<<<<

(** X22: when the indices assigned to the documents of a batch are pairwise
    distinct, so are the internal ids of the baskets of the run: no two
    baskets of a batch share an id. *)
Theorem internal_ids_unique (pre_baskets : list PreBasket)
    (tokenizer : Tokenizer) (indices : list Z) (bs : list SampleBasket) :
  NoDup indices ->
  result (tokenize_batch_question_answering pre_baskets tokenizer indices) = Ok bs ->
  NoDup (map id_internal bs).
Proof.
  intros Hnd H.
  apply tokenize_batch_question_answering_result in H
    as (_ & _ & tdb & _ & HF).
  change (map id_internal bs) with (id_internal <$> bs).
  apply NoDup_alt. intros n m x Hn Hm.
  rewrite list_lookup_fmap in Hn, Hm.
  destruct (bs !! n) as [b1|] eqn:E1; [|done].
  destruct (bs !! m) as [b2|] eqn:E2; [|done].
  simpl in Hn, Hm. inversion Hn; inversion Hm; subst x. clear Hn Hm.
  destruct (Forall2_lookup_r _ _ _ _ _ HF E1)
    as ([[i1 d1] [j1 q1]] & Hp1 & Hb1).
  destruct (Forall2_lookup_r _ _ _ _ _ HF E2)
    as ([[i2 d2] [j2 q2]] & Hp2 & Hb2).
  destruct Hb1 as (x1 & tq1 & Hx1 & Hid1 & _).
  destruct Hb2 as (x2 & tq2 & Hx2 & Hid2 & _).
  rewrite Hid1, Hid2 in *.
  match goal with H : internal_id_of _ _ = internal_id_of _ _ |- _ =>
    apply internal_id_of_inj in H as [Hxe Hje] end.
  subst x2 j2.
  assert (i1 = i2) as Hie by (by eapply (proj1 (NoDup_alt indices) Hnd)).
  subst i2.
  assert (((i1, d1), (j1, q1)) ∈ qa_pairs pre_baskets) as Hin1
    by (apply list_elem_of_lookup; by exists n).
  assert (((i1, d2), (j1, q2)) ∈ qa_pairs pre_baskets) as Hin2
    by (apply list_elem_of_lookup; by exists m).
  apply qa_pairs_elem_of in Hin1 as [Hd1 Hq1].
  apply qa_pairs_elem_of in Hin2 as [Hd2 Hq2]. simpl in *.
  apply enumerate_lookup in Hd1, Hd2. rewrite Hd1 in Hd2. inversion Hd2; subst d2.
  apply enumerate_lookup in Hq1, Hq2. rewrite Hq1 in Hq2. inversion Hq2; subst q2.
  by eapply (proj1 (NoDup_alt (qa_pairs pre_baskets)) (qa_pairs_NoDup _)).
Qed.

Lemma internal_ids_unique_witness :
  exists bs,
    result (tokenize_batch_question_answering
              [sample_doc_two_questions; sample_doc_one_question]
              sample_fast_tokenizer [10; 11]) = Ok bs /\
    map id_internal bs = [str "10-0"; str "10-1"; str "11-0"] /\
    NoDup (map id_internal bs).
Proof.
  eexists. split; [vm_compute; reflexivity|]. split; [by vm_compute|].
  refine (internal_ids_unique
            [sample_doc_two_questions; sample_doc_one_question]
            sample_fast_tokenizer [10; 11] _ _ _).
  - eapply bool_decide_unpack. by vm_compute.
  - vm_compute. reflexivity.
Defined.

Lemma Forall2_map_eq {A B C} (f : B -> C) (g : A -> C) ps bs :
  Forall2 (fun p b => f b = g p) ps bs -> map f bs = map g ps.
Proof. induction 1 as [|p b ps bs H _ IH]; [done|]. simpl. by rewrite H, IH. Qed.

Lemma qa_pairs_map {C} (h : PreBasket -> QA -> C) pre_baskets :
  map (fun p => h p.1.2 p.2.2) (qa_pairs pre_baskets) =
  concat (map (fun d => map (h d) (qas d)) pre_baskets).
Proof.
  unfold qa_pairs, enumerate at 2. generalize 0%nat.
  induction pre_baskets as [|d pre IH]; intros k; [done|].
  simpl. rewrite map_app, map_map. simpl. rewrite IH. f_equal.
  rewrite <- (enumerate_snd (qas d)) at 2. by rewrite map_map.
Qed.

(** X23: the baskets of a run follow the questions of the batch, document
    by document and question by question: each basket carries the text of
    its document and the external id, the text and the answers of its
    question, unchanged; a document with several questions has its text in
    as many baskets. *)
Theorem baskets_follow_questions (pre_baskets : list PreBasket)
    (tokenizer : Tokenizer) (indices : list Z) (bs : list SampleBasket) :
  result (tokenize_batch_question_answering pre_baskets tokenizer indices) = Ok bs ->
  map (fun b => (document_text (raw b), id_external b, question_text (raw b),
                 raw_answers (raw b))) bs =
  concat (map (fun d => map (fun q => (context d, id q, question q, answers q))
                          (qas d)) pre_baskets).
Proof.
  intros H.
  apply tokenize_batch_question_answering_result in H
    as (_ & _ & tdb & _ & HF).
  rewrite <- (qa_pairs_map (fun d q => (context d, id q, question q, answers q))).
  apply Forall2_map_eq. eapply Forall2_impl; [exact HF|].
  intros [[i d] [j q]] b (x & tq & _ & _ & He & _ & Hd & _ & _ & _ & Hq & _ & _ & Ha & _).
  simpl. by rewrite He, Hd, Hq, Ha.
Qed.

Lemma baskets_follow_questions_witness :
  exists bs,
    result (tokenize_batch_question_answering
              [sample_doc_two_questions; sample_doc_one_question]
              sample_fast_tokenizer [10; 11]) = Ok bs /\
    map (fun b => question_text (raw b)) bs =
      [str "What is Berlin"; str "Where is Berlin"; str "What is Paris"].
Proof.
  eexists. split; [vm_compute; reflexivity|].
  pose proof (baskets_follow_questions
                [sample_doc_two_questions; sample_doc_one_question]
                sample_fast_tokenizer [10; 11] _ ltac:(vm_compute; reflexivity))
    as H.
  by vm_compute.
Defined.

>>>>

» **What needs to be done**
Please copy out each line of the data in which the word "induction" occurs.

» **Task answer**
Proof. induction 1 as [|p b ps bs H _ IH]; [done|]. simpl. by rewrite H, IH. Qed.
  induction pre_baskets as [|d pre IH]; intros k; [done|].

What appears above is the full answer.